(* ===== verification/RaftOne.v ===== *)
(** * raft1/test.go: [one]

    The loop with which a Raft test submits a command and waits for
    agreement.  It polls: what it sees of the servers changes while it
    sleeps, so every look is an input, a state of the tester ([Test] of
    [RaftTest]) or the answers of the servers.  The number of looks stands
    for the time limits, 10 s and 2 s. *)

From S2P Require Import Prelude Json LabGob RaftTest KvTest.

Set Default Proof Using "Type".

Section one.
Context {V : Type} `{!EqDecision V} `{!Gob (Z * list V)}.
Variable nilV : V.
Variable show : V → string.

(** ** [one] *)

(** One pass over the servers: what [Start] answers at each of them, index
    and leader; [None] if the server is not connected or was killed. *)
Notation answers := (Z → option (Z * bool)) (only parsing).

(** The loop [for range ts.srvs]; [n] servers, [k] turns left.  Returns
    [starts] and the index, -1 if nobody took the command. *)
Fixpoint try_servers (n : Z) (k : nat) (starts : Z) (rf : answers) : Z * Z :=
  match k with
  | O => (starts, -1)
  | S k' =>
      let starts := Z.rem (starts + 1) n in
      match rf starts with
      | Some (index1, true) => (starts, index1)
      | _ => try_servers n k' starts rf
      end
  end.

(** The inner loop: look every 20 ms; [false] after two seconds. *)
Fixpoint await (polls : list (@Test V)) (idx : Z) (cmd : V) (expected : Z) : outcome bool :=
  match polls with
  | [] => Ret false
  | ts :: polls' =>
      let! (nd, cmd1) := Test__nCommitted nilV show ts idx in
      if decide (nd > 0 ∧ nd >= expected) then
        if decide (cmd1 = cmd) then Ret true else await polls' idx cmd expected
      else await polls' idx cmd expected
  end.

(** The outer loop, one element per turn; [None] when the time is over. *)
Fixpoint one_loop (n : nat) (script : list (answers * list (@Test V))) (starts : Z) (cmd : V)
    (expected : Z) (retry : bool) : outcome (option Z) :=
  match script with
  | [] => Ret None
  | (rf, polls) :: script' =>
      let '(starts, idx) := try_servers (Z.of_nat n) n starts rf in
      if decide (idx ≠ -1) then
        let! ok := await polls idx cmd expected in
        if ok then Ret (Some idx)
        else if negb retry then Fatal ("one(" +:+ show cmd +:+ ") failed to reach agreement")
        else one_loop n script' starts cmd expected retry
      else one_loop n script' starts cmd expected retry
  end.

(** [one], with [ops] the counter of the configuration; [finished] is what
    [checkFinished] says at the end. *)
Definition Test__one (n : nat) (script : list (answers * list (@Test V))) (finished : bool) (cmd : V)
    (expected : Z) (retry : bool) (ops : Z) : outcome (Z * Z) :=
  let! r := one_loop n script 0 cmd expected retry in
  match r with
  | Some idx => Ret (idx, Config__OpInc ops)
  | None =>
      if finished then Ret (-1, ops)
      else Fatal ("one(" +:+ show cmd +:+ ") failed to reach agreement")
  end.

(** ** Lemmas *)

(** At least [k] servers, and at least one, committed [cmd] at [idx], none
    committed anything else there, and none reported an error. *)
Definition agreed (ts : @Test V) (idx : Z) (cmd : V) (k : Z) : Prop :=
  no_apply_error ts ∧ Forall (λ x, x = cmd) (present idx (srvs ts)) ∧
  0 < len (present idx (srvs ts)) ∧ k ≤ len (present idx (srvs ts)).

(** A look that does not end the test. *)
Definition sound_view (ts : @Test V) (idx : Z) : Prop :=
  no_apply_error ts ∧ ∃ v, Forall (λ x, x = v) (present idx (srvs ts)).

Lemma nCommitted_Ret ts idx nd cmd :
  Test__nCommitted nilV show ts idx = Ret (nd, cmd) →
  no_apply_error ts ∧ Forall (λ x, x = cmd) (present idx (srvs ts)) ∧
  nd = len (present idx (srvs ts)).
Proof.
  destruct (nCommitted_correct nilV show ts idx) as [H1 H2]. intros Hr.
  destruct (decide (Forall (λ rs, applyErr rs = "") (srvs ts))) as [He|He].
  - destruct (present idx (srvs ts)) as [|v vs] eqn:Hp.
    + rewrite (H1 He cmd) in Hr by constructor. simpl in Hr. injection Hr as <- _.
      split_and!; [done|constructor|done].
    + destruct (decide (Forall (λ x, x = v) (v :: vs))) as [Hv|Hv].
      * rewrite (H1 He v Hv) in Hr. injection Hr as <- <-. done.
      * destruct H2 as [why Hw]; [|congruence]. intros [_ [v' Hv']]. apply Hv.
        apply Forall_cons in Hv' as Hv''. destruct Hv'' as [-> _]. done.
  - destruct H2 as [why Hw]; [by intros [? _]|congruence].
Qed.

Lemma nCommitted_sound ts idx :
  sound_view ts idx → ∃ nd cmd, Test__nCommitted nilV show ts idx = Ret (nd, cmd).
Proof.
  intros [He [v Hv]]. destruct (nCommitted_correct nilV show ts idx) as [H1 _].
  rewrite (H1 He v Hv). eauto.
Qed.

Lemma await_true polls idx cmd k :
  await polls idx cmd k = Ret true → ∃ ts, ts ∈ polls ∧ agreed ts idx cmd k.
Proof.
  induction polls as [|ts polls IH]; cbn [await]; [done|].
  destruct (Test__nCommitted nilV show ts idx) as [[nd cmd1]| |] eqn:Hn; cbn [obind]; [|done..].
  assert ((nd > 0 ∧ nd >= k) ∧ cmd1 = cmd ∨ (if decide (nd > 0 ∧ nd >= k) then
            if decide (cmd1 = cmd) then Ret true else await polls idx cmd k
            else await polls idx cmd k) = await polls idx cmd k) as [[Hd ->]|Hrest].
  { case_decide; [|by right]. case_decide; [by left|by right]. }
  - intros _. exists ts. split; [left|].
    destruct (nCommitted_Ret ts idx nd cmd Hn) as (He & Hv & ->). split_and!; [done..|lia|lia].
  - rewrite Hrest. intros (ts' & ? & ?)%IH. exists ts'. split; [by right|done].
Qed.

Lemma await_agreed pre ts post idx cmd k :
  Forall (λ ts, sound_view ts idx) pre → agreed ts idx cmd k →
  await (pre ++ ts :: post) idx cmd k = Ret true.
Proof.
  intros Hpre (He & Hv & Hpos & Hk). induction pre as [|ts0 pre IH]; cbn [app await].
  - destruct (nCommitted_correct nilV show ts idx) as [H1 _]. rewrite (H1 He cmd Hv). cbn [obind].
    destruct (decide (present idx (srvs ts) = [])) as [E|E]; [by rewrite E in Hpos|].
    rewrite decide_True by lia. by rewrite decide_True.
  - apply Forall_cons in Hpre as [H0 Hpre].
    destruct (nCommitted_sound ts0 idx H0) as (nd & c & ->). cbn [obind]. rewrite (IH Hpre).
    by repeat case_decide.
Qed.

(** Everybody is asked, starting after [starts], until one accepts. *)
Lemma try_servers_spec n k starts rf starts' idx :
  0 < n → 0 ≤ starts < n → try_servers n k starts rf = (starts', idx) →
  0 ≤ starts' < n ∧ (idx ≠ -1 → rf starts' = Some (idx, true)).
Proof.
  intros Hn. revert starts. induction k as [|k IH]; intros starts Hs; cbn [try_servers].
  { intros [= <- <-]. done. }
  assert (0 ≤ Z.rem (starts + 1) n < n) as Hr by (apply Z.rem_bound_pos; lia). cbv zeta.
  destruct (rf (Z.rem (starts + 1) n)) as [[i [|]]|] eqn:Hrf; [|by apply IH..].
  by intros [= <- <-].
Qed.

Lemma try_servers_found n k starts rf idx j :
  0 < n → 0 ≤ starts < n → (0 < j ≤ Z.of_nat k) →
  rf ((starts + j) mod n) = Some (idx, true) →
  (∀ i idx', rf i = Some (idx', true) → idx' = idx) →
  ∃ starts', try_servers n k starts rf = (starts', idx).
Proof.
  intros Hn. revert starts j. induction k as [|k IH]; intros starts j Hs Hj Hrf Huniq; [lia|].
  cbn [try_servers]. cbv zeta.
  assert (Z.rem (starts + 1) n = (starts + 1) mod n) as Hrem by (apply Z.rem_mod_nonneg; lia).
  destruct (rf (Z.rem (starts + 1) n)) as [[i [|]]|] eqn:Hr.
  { apply Huniq in Hr as ->. eauto. }
  all: destruct (decide (j = 1)) as [->|Hj1]; [rewrite Hrem in Hr; congruence|].
  all: apply (IH (Z.rem (starts + 1) n) (j - 1)); [apply Z.rem_bound_pos; lia|lia| |done].
  all: rewrite Hrem, Zplus_mod_idemp_l; by replace (starts + 1 + (j - 1)) with (starts + j) by lia.
Qed.

Lemma try_servers_none n k starts rf :
  (∀ i idx', rf i ≠ Some (idx', true)) → (try_servers n k starts rf).2 = -1.
Proof.
  intros Hno. revert starts. induction k as [|k IH]; intros starts; cbn [try_servers]; [done|]. cbv zeta.
  destruct (rf (Z.rem (starts + 1) n)) as [[i [|]]|] eqn:Hr; [by destruct (Hno _ _ Hr)|apply IH..].
Qed.

Lemma one_loop_sound n script starts cmd k retry idx :
  (0 < n)%nat → 0 ≤ starts < Z.of_nat n → one_loop n script starts cmd k retry = Ret (Some idx) →
  idx ≠ -1 ∧ ∃ rf polls i ts, (rf, polls) ∈ script ∧ 0 ≤ i < Z.of_nat n ∧
    rf i = Some (idx, true) ∧ ts ∈ polls ∧ agreed ts idx cmd k.
Proof.
  intros Hn. revert starts. induction script as [|[rf polls] script IH]; intros starts Hs;
    cbn [one_loop]; [done|].
  destruct (try_servers (Z.of_nat n) n starts rf) as [starts' idx0] eqn:Ht.
  destruct (try_servers_spec (Z.of_nat n) n starts rf starts' idx0 ltac:(lia) Hs Ht) as [Hs' Hrf].
  assert (one_loop n script starts' cmd k retry = Ret (Some idx) → idx ≠ -1 ∧ ∃ rf0 polls0 i ts,
    (rf0, polls0) ∈ (rf, polls) :: script ∧ 0 ≤ i < Z.of_nat n ∧ rf0 i = Some (idx, true) ∧
    ts ∈ polls0 ∧ agreed ts idx cmd k) as Hrest.
  { intros Hl. destruct (IH starts' Hs' Hl) as (? & rf' & polls' & i & ts & ? & ?).
    split; [done|]. exists rf', polls', i, ts. split; [by right|done]. }
  case_decide as Hidx; [|done].
  destruct (await polls idx0 cmd k) as [[|]| |] eqn:Ha; cbn [obind]; [|by destruct retry|done..].
  intros [= <-]. destruct (await_true _ _ _ _ Ha) as (ts & Hin & Hag).
  split; [done|]. exists rf, polls, starts', ts. split; [left|]. auto.
Qed.

(** Rounds in which nobody takes the command change nothing. *)
Lemma one_loop_skip n pre script starts cmd k retry :
  Forall (λ rp : answers * list (@Test V), ∀ i idx', rp.1 i ≠ Some (idx', true)) pre →
  (0 < n)%nat → 0 ≤ starts < Z.of_nat n →
  ∃ starts', 0 ≤ starts' < Z.of_nat n ∧
    one_loop n (pre ++ script) starts cmd k retry = one_loop n script starts' cmd k retry.
Proof.
  intros Hpre Hn. revert starts. induction pre as [|[rf polls] pre IH]; intros starts Hs; [by eauto|].
  apply Forall_cons in Hpre as [Hno Hpre]. cbn [app one_loop].
  pose proof (try_servers_none (Z.of_nat n) n starts rf Hno) as Hnone.
  destruct (try_servers (Z.of_nat n) n starts rf) as [starts' idx0] eqn:Ht. simpl in Hnone. subst.
  destruct (try_servers_spec (Z.of_nat n) n starts rf starts' (-1) ltac:(lia) Hs Ht) as [Hs' _].
  rewrite decide_False by (intros H0; by apply H0). by apply IH.
Qed.

Lemma one_loop_accepts n starts rf i idx :
  (0 < n)%nat → 0 ≤ starts < Z.of_nat n → 0 ≤ i < Z.of_nat n → rf i = Some (idx, true) →
  (∀ i' idx', rf i' = Some (idx', true) → idx' = idx) →
  ∃ starts', try_servers (Z.of_nat n) n starts rf = (starts', idx).
Proof.
  intros Hn Hs Hi Hrf Hu.
  set (j := if decide (starts < i) then i - starts else i - starts + Z.of_nat n).
  apply (try_servers_found _ _ _ _ _ j); [lia|done| | |done]; unfold j.
  - case_decide; lia.
  - case_decide.
    + replace (starts + (i - starts)) with i by lia. by rewrite Z.mod_small.
    + replace (starts + (i - starts + Z.of_nat n)) with (i + 1 * Z.of_nat n) by lia.
      by rewrite Z_mod_plus_full, Z.mod_small.
Qed.

(** ** Theorems *)

(** C33: [one] means agreement.  If it returns an index, a connected server
    took the command as leader at that index, and at some look at least
    [expected] servers, and at least one, had committed exactly this
    command there, none had committed another one and none had reported
    an error; it counts one operation.  It returns -1 only when the test
    is over.  Conversely, once a leader has taken the command, after any
    number of rounds in which nobody did, and the servers reach agreement
    within the two seconds, it returns that index; and without retry the
    command is not submitted again after a leader took it. *)
Theorem one_correct (n : nat) (finished : bool) (cmd : V) (expected : Z) (retry : bool) (ops : Z) :
  (0 < n)%nat →
  (∀ script idx ops', Test__one n script finished cmd expected retry ops = Ret (idx, ops') →
     (idx = -1 ∧ finished = true ∧ ops' = ops) ∨
     (ops' = Config__OpInc ops ∧ ∃ rf polls i ts, (rf, polls) ∈ script ∧ 0 ≤ i < Z.of_nat n ∧
        rf i = Some (idx, true) ∧ ts ∈ polls ∧ agreed ts idx cmd expected)) ∧
  (∀ pre rf i idx polls1 ts polls2 post,
     Forall (λ rp : answers * list (@Test V), ∀ i idx', rp.1 i ≠ Some (idx', true)) pre →
     0 ≤ i < Z.of_nat n → rf i = Some (idx, true) → idx ≠ -1 →
     (∀ i' idx', rf i' = Some (idx', true) → idx' = idx) →
     Forall (λ ts, sound_view ts idx) polls1 → agreed ts idx cmd expected →
     Test__one n (pre ++ (rf, polls1 ++ ts :: polls2) :: post) finished cmd expected retry ops =
       Ret (idx, Config__OpInc ops)) ∧
  (∀ pre rf polls i idx post post' finished',
     retry = false →
     Forall (λ rp : answers * list (@Test V), ∀ i idx', rp.1 i ≠ Some (idx', true)) pre →
     0 ≤ i < Z.of_nat n → rf i = Some (idx, true) → idx ≠ -1 →
     (∀ i' idx', rf i' = Some (idx', true) → idx' = idx) →
     Test__one n (pre ++ (rf, polls) :: post) finished cmd expected retry ops =
     Test__one n (pre ++ (rf, polls) :: post') finished' cmd expected retry ops).
Proof.
  intros Hn. unfold Test__one. split_and!.
  - intros script idx ops'. destruct (one_loop n script 0 cmd expected retry) as [[i|]| |] eqn:Hl;
      cbn [obind]; [|destruct finished; [|done]|done..]; intros [= <- <-].
    + right. split; [done|]. by apply (one_loop_sound n script 0 cmd expected retry) in Hl as [_ ?]; [|done|lia].
    + by left.
  - intros pre rf i idx polls1 ts polls2 post Hpre Hi Hrf Hidx Hu Hp1 Hag.
    destruct (one_loop_skip n pre ((rf, polls1 ++ ts :: polls2) :: post) 0 cmd expected retry Hpre Hn)
      as (s & Hs & ->); [lia|]. cbn [one_loop].
    destruct (one_loop_accepts n s rf i idx Hn Hs Hi Hrf Hu) as [s' ->].
    rewrite decide_True by done. by rewrite (await_agreed polls1 ts polls2 idx cmd expected Hp1 Hag).
  - intros pre rf polls i idx post post' fin' -> Hpre Hi Hrf Hidx Hu.
    destruct (one_loop_skip n pre ((rf, polls) :: post) 0 cmd expected false Hpre Hn) as (s & Hs & ->); [lia|].
    destruct (one_loop_skip n pre ((rf, polls) :: post') 0 cmd expected false Hpre Hn) as (t & Ht & ->); [lia|].
    cbn [one_loop]. destruct (one_loop_accepts n s rf i idx Hn Hs Hi Hrf Hu) as [s' ->].
    destruct (one_loop_accepts n t rf i idx Hn Ht Hi Hrf Hu) as [t' ->].
    rewrite !decide_True by done. by destruct (await polls idx cmd expected) as [[|]| |].
Qed.

End one.

(** ** Witnesses *)

(** Two servers that have committed [true] at index 1. *)
Definition demo_agreed : @Test bool :=
  mkTest [mkRaftServer (Some (Some 7%nat)) "" {[1 := true]}; mkRaftServer (Some (Some 8%nat)) "" {[1 := true]}] 1.

Lemma demo_agreed_ok : agreed demo_agreed 1 true 2.
Proof. split_and!; [by repeat constructor|vm_compute; by repeat constructor|done|done]. Qed.

(** Nobody leads at first, then server 1. *)
Definition demo_script : list ((Z → option (Z * bool)) * list (@Test bool)) :=
  [(λ _, Some (-1, false), []);
   (λ i, if decide (i = 1) then Some (1, true) else None, [makeTest [Some 7; Some 8]%nat; demo_agreed])].

Lemma one_correct_witness :
  Test__one false show_bool 2 demo_script false true 2 false 0 = Ret (1, 1).
Proof.
  destruct (one_correct false show_bool 2 false true 2 false 0) as (_ & H & _); [lia|].
  apply (H [(λ _, Some (-1, false), [])] (λ i, if decide (i = 1) then Some (1, true) else None) 1 1
           [makeTest [Some 7; Some 8]%nat] demo_agreed [] []); try done.
  - repeat constructor. done.
  - intros i' idx'. case_decide; congruence.
  - apply Forall_singleton. split; [by repeat constructor|]. exists true. vm_compute. constructor.
  - apply demo_agreed_ok.
Defined.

-- What the task asks --
Return, exactly and without additions, the lines that run from the one containing "cbn [one_loop]. destruct" to the end of the material above.

-- Finished task --
    cbn [one_loop]. destruct (one_loop_accepts n s rf i idx Hn Hs Hi Hrf Hu) as [s' ->].
    destruct (one_loop_accepts n t rf i idx Hn Ht Hi Hrf Hu) as [t' ->].
    rewrite !decide_True by done. by destruct (await polls idx cmd expected) as [[|]| |].
Qed.

End one.

(** ** Witnesses *)

(** Two servers that have committed [true] at index 1. *)
Definition demo_agreed : @Test bool :=
  mkTest [mkRaftServer (Some (Some 7%nat)) "" {[1 := true]}; mkRaftServer (Some (Some 8%nat)) "" {[1 := true]}] 1.

Lemma demo_agreed_ok : agreed demo_agreed 1 true 2.
Proof. split_and!; [by repeat constructor|vm_compute; by repeat constructor|done|done]. Qed.

(** Nobody leads at first, then server 1. *)
Definition demo_script : list ((Z → option (Z * bool)) * list (@Test bool)) :=
  [(λ _, Some (-1, false), []);
   (λ i, if decide (i = 1) then Some (1, true) else None, [makeTest [Some 7; Some 8]%nat; demo_agreed])].

Lemma one_correct_witness :
  Test__one false show_bool 2 demo_script false true 2 false 0 = Ret (1, 1).
Proof.
  destruct (one_correct false show_bool 2 false true 2 false 0) as (_ & H & _); [lia|].
  apply (H [(λ _, Some (-1, false), [])] (λ i, if decide (i = 1) then Some (1, true) else None) 1 1
           [makeTest [Some 7; Some 8]%nat] demo_agreed [] []); try done.
  - repeat constructor. done.
  - intros i' idx'. case_decide; congruence.
  - apply Forall_singleton. split; [by repeat constructor|]. exists true. vm_compute. constructor.
  - apply demo_agreed_ok.
Defined.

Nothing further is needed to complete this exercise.